Regal, alien, alone, Orlando looks into the mirror at their reflection, takes their hand, briefly feeling their face, moving slowly downwards. Then Orlando’s eyes shift, looking directly at the audience. We are transfixed. The titular immortal noble Orlando, in Sally Potter’s adaptation of Virginia Woolf’s novel of the same name, spends the first half of the film as male and then transitions to female overnight, navigating their identity and place in an ever-changing world. As Orlando explores their new gender, the mystical, queer appeal of Tilda Swinton bursts through the screen.
Though Orlando is Swinton’s most famous queer role, her appeal as an icon lies in how she deliberately “queers” even conventional cinema. There are no performers like the otherworldly, genre- and gender-bending Swinton. As writer and activist Shon Faye puts it, queerness is “a question. It is a side eye and a challenge back to mainstream politics. It says, ‘I don’t know the answer, but why are you asking the question?’”
Born Katherine Matilda Swinton on November 5, 1960, she spent much of her early acting career in theatre, including time at the Royal Shakespeare Company. Now the actress, model, performance artist, icon is best known as a kind of cult figure. Swinton oscillates between mainstream and arthouse film, between the accessible and the avant garde, the normative and the queer milieus; she’s worked with auteurs like Sally Potter, the Coen Brothers, Lynne Ramsay, and Derek Jarman, always adding her signature voice to their films. Swinton rarely abides by normative roles and concepts of identity. When she does, it is with a wink of cultural critique.

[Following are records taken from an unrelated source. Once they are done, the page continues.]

Lemma first_creations_witness :
  Forall (creation_in 2026)
    [PostTicket no_faults {| year := 2026; instant := 10 |} sample_owner
       (sample_body Absent) None;
     PostTicket (fault_at 4 connection_lost) {| year := 2026; instant := 20 |}
       sample_stranger (sample_body (Text "Sales")) (Some "ticket-20.png");
     PostTicket no_faults {| year := 2026; instant := 30 |} sample_it
       (CreateBody.mk Absent (Some "Laptop") None (Some "2026-01-03")) None;
     PostTicket no_faults {| year := 2026; instant := 40 |} sample_admin
       (CreateBody.mk (Text "Finance") (Some "Laptop") (Some "No sound")
          (Some "2026-01-04")) (Some "ticket-40.png")] /\
  tickets_of_year 2026 (db (sample_world Done None ∅)) = [] /\
  map Ticket.ticket_number
    (tickets (db (serve_all (fun _ => true) (fun _ => None)
       [PostTicket no_faults {| year := 2026; instant := 10 |} sample_owner
          (sample_body Absent) None;
        PostTicket (fault_at 4 connection_lost) {| year := 2026; instant := 20 |}
          sample_stranger (sample_body (Text "Sales")) (Some "ticket-20.png");
        PostTicket no_faults {| year := 2026; instant := 30 |} sample_it
          (CreateBody.mk Absent (Some "Laptop") None (Some "2026-01-03")) None;
        PostTicket no_faults {| year := 2026; instant := 40 |} sample_admin
          (CreateBody.mk (Text "Finance") (Some "Laptop") (Some "No sound")
             (Some "2026-01-04")) (Some "ticket-40.png")]
       (sample_world Done None ∅)))) =
    ["TKT20250001"; "TKT20260001"; "TKT20260002"] /\
  map Ticket.ticket_number
    (tickets_of_year 2026 (db (serve_all (fun _ => true) (fun _ => None)
       [PostTicket no_faults {| year := 2026; instant := 10 |} sample_owner
          (sample_body Absent) None;
        PostTicket (fault_at 4 connection_lost) {| year := 2026; instant := 20 |}
          sample_stranger (sample_body (Text "Sales")) (Some "ticket-20.png");
        PostTicket no_faults {| year := 2026; instant := 30 |} sample_it
          (CreateBody.mk Absent (Some "Laptop") None (Some "2026-01-03")) None;
        PostTicket no_faults {| year := 2026; instant := 40 |} sample_admin
          (CreateBody.mk (Text "Finance") (Some "Laptop") (Some "No sound")
             (Some "2026-01-04")) (Some "ticket-40.png")]
       (sample_world Done None ∅)))) =
    map (format_ticket_number 2026) (zrange 1 2).
Proof.
  assert (H1 : Forall (creation_in 2026)
    [PostTicket no_faults {| year := 2026; instant := 10 |} sample_owner
       (sample_body Absent) None;
     PostTicket (fault_at 4 connection_lost) {| year := 2026; instant := 20 |}
       sample_stranger (sample_body (Text "Sales")) (Some "ticket-20.png");
     PostTicket no_faults {| year := 2026; instant := 30 |} sample_it
       (CreateBody.mk Absent (Some "Laptop") None (Some "2026-01-03")) None;
     PostTicket no_faults {| year := 2026; instant := 40 |} sample_admin
       (CreateBody.mk (Text "Finance") (Some "Laptop") (Some "No sound")
          (Some "2026-01-04")) (Some "ticket-40.png")])
    by (repeat constructor).
  assert (H2 : tickets_of_year 2026 (db (sample_world Done None ∅)) = [])
    by reflexivity.
  split; [exact H1|]. split; [exact H2|]. split; [reflexivity|].
  exact (proj1 (first_creations_are_numbered_in_sequence (fun _ => true)
    (fun _ => None) 2026 _ (sample_world Done None ∅) H1 H2 ltac:(simpl; lia))).
Defined.

(** ** The constraints of the schema *)










(** Express's walk through [this.routes]: layers in registration order;
    a layer that matches runs, and only [next()] moves on. *)
Fixpoint runRoutes (s : Server) (rts : list Route) (req : Request) : Pipe Outcome :=
  match rts with
  | [] => ret Next
  | rt :: rest =>
      if routeMatches rt req
      then (o <- runRoute s rt req ;;
            if passes o then runRoutes s rest req else ret o)%pipe
      else runRoutes s rest req
  end.

(** [errorMiddleware], before any header was sent. *)
Definition errorMiddleware (err : Thrown) : Response :=
  let xrpcError := fromError err in
  ErrorResponse (xe_type xrpcError) (payload xrpcError).

(** [this.router]: [use(this.routes)], then [use('/xrpc/:methodId',
    catchall)], then [use(errorMiddleware)]; [next(err)] skips to the
    error middleware, unless [err] is falsy: then the error middleware is
    skipped like after [next()], and nothing of this router answers. *)
Definition finish (o : Outcome) : Response :=
  match o with
  | Next | NextErr ThFalsy => Unhandled
  | NextErr err => errorMiddleware err
  | Sent r => r
  end.

Definition handleRequest (s : Server) (req : Request) : Pipe Response :=
  (o <- runRoutes s (routes s) req ;;
   o' <- (if passes o then catchall s req else ret o) ;;
   ret (finish o'))%pipe.

(** ** Subscriptions *)

(** [String.prototype.split] on one separator character. *)
Fixpoint split (sep : ascii) (s : string) : list string :=
  match s with
  | EmptyString => [""]
  | String c rest =>
      if Ascii.eqb c sep then "" :: split sep rest
      else match split sep rest with
           | hd :: tl => String c hd :: tl
           | [] => [String c ""]
           end
  end.

Definition hash : ascii := "#"%char.

(** The type tag of a typed map yielded under [nsid]. *)
Definition localType (nsid type : string) : string :=
  match split hash type with
  | [ns; name] =>
      if String.eqb ns "" || String.eqb ns nsid then "#" +:+ name else type
  | _ => type
  end.

(** The body of the [for await] loop: the frame yielded for one item. *)
Definition frameOfItem (nsid : string) (item : Item) : Frame :=
  match item with
  | ItemFrame f => f
  | ItemValue (VObj fields) =>
      match fields !! "$type" with
      | Some (VStr type) =>
          MessageFrame (VObj (delete "$type" fields)) (Some (localType nsid type))
      | _ => MessageFrame (VObj fields) None
      end
  | ItemValue v => MessageFrame v None
  end.

(** The [catch] of the generator. *)
Definition errorFrameOf (err : Thrown) : Frame :=
  let xrpcErrPayload := payload (fromError err) in
  ErrorFrame (default "Unknown" (p_error xrpcErrPayload)) (p_message xrpcErrPayload).

(** [const auth = await config.auth?.({ req })], with the [throw] on a
    declared error. *)
Definition streamAuth (ss : XrpcStreamServer) (req : Request) : Thrown + option Auth :=
  match scfg_auth (ss_cfg ss) with
  | None => inr None
  | Some verifier =>
      match verifier req with
      | inl t => inl t
      | inr (AuthError he) => inl (ThXrpc (fromHandlerError he))
      | inr (AuthCredentials a) => inr (Some a)
      end
  end.

(** The [try] block of the generator: the frames it yields, and the value
    thrown inside it, if any. *)
Definition streamTry (lx : Lexicons) (ss : XrpcStreamServer) (req : Request)
    : list Frame * option Thrown :=
  match streamAuth ss req with
  | inl t => ([], Some t)
  | inr auth =>
      match lex_params lx (ss_nsid ss) (def_decode (ss_def ss) (req_query req)) with
      | inl e => ([], Some (ThXrpc (InvalidRequestError e)))
      | inr params =>
          let run := scfg_handler (ss_cfg ss)
                       {| sctx_req := req; sctx_params := params; sctx_auth := auth |} in
          (map (frameOfItem (ss_nsid ss)) (fst run), snd run)
      end
  end.

(** The frames of one connection, as the generator of [addSubscription]
    yields them. *)
Definition streamFrames (lx : Lexicons) (ss : XrpcStreamServer) (req : Request) : list Frame :=
  let r := streamTry lx ss req in
  fst r ++ match snd r with
           | Some err => [errorFrameOf err]
           | None => []
           end.

(** The upgrade hook of [enableStreamingOnListen]: [None] is a destroyed
    socket. *)
Definition upgrade (s : Server) (req : Request) : option (list Frame) :=
  match subscriptions s !! req_methodId req with
  | Some ss => Some (streamFrames (lex s) ss req)
  | None => None
  end.

(** ** Vocabulary of the statements *)

(** The consume function behind a debit event. *)
Definition eventOrigin (e : Event) : option Origin :=
  match e with
  | EvConsume o _ _ _ => Some o
  | _ => None
  end.

(** How many times the consume function built at [o] ran in a trace. *)
Definition timesConsumed (o : Origin) (tr : list Event) : nat :=
  length (filter (fun e => eventOrigin e = Some o) tr).

Definition validationEvents (nsid : string) : list Event :=
  [EvDecodeParams nsid; EvParamsValid nsid; EvInputValid nsid].

(** [tr] is the debits of a prefix of the pool [fns], in order, and of
    the whole pool when [full] holds. *)
Definition consumesOf (fns : list RateLimiterConsume) (full : Prop) (tr : list Event) : Prop :=
  exists n, map eventOrigin tr = map Some (take n (map cf_origin fns))
            /\ (full -> map eventOrigin tr = map Some (map cf_origin fns)).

As the epitome of androgyny, Swinton challenges mainstream conventions extra-textually. She often wears relatively short blonde hair, and her large, expressive eyes dominate her face. Her perfectly sculpted cheekbones lack the softness of femininity, and then there’s her uniquely penetrating stare. Being coded as masculine and/or feminine is the essence of to Swinton’s appeal. Swinton’s looks are a microcosm of her artistic persona, the way she seems to transcend our conventional notions of gender, gender coding, and gender presentation. Her performative quality, in both arthouse and mainstream films, is anarchic to the very institutions and constructs that usually confine actors.
Swinton’s work with English queer filmmaker and artist Jarman, starting with Carvaggio (1986), would be crucial to establishing her cultural identity as someone interested in characters who are fluid and unimpeded by binaries or boundaries. Swinton’s work with Jarman on The Last of England (1987), War Requiem (1989), and Edward II (1991) expanded on these themes of constructing identity. The two merged the political and the personal in their collaborations, examining national identity, the identity of trauma, and the assignation of iconography and its dissolution.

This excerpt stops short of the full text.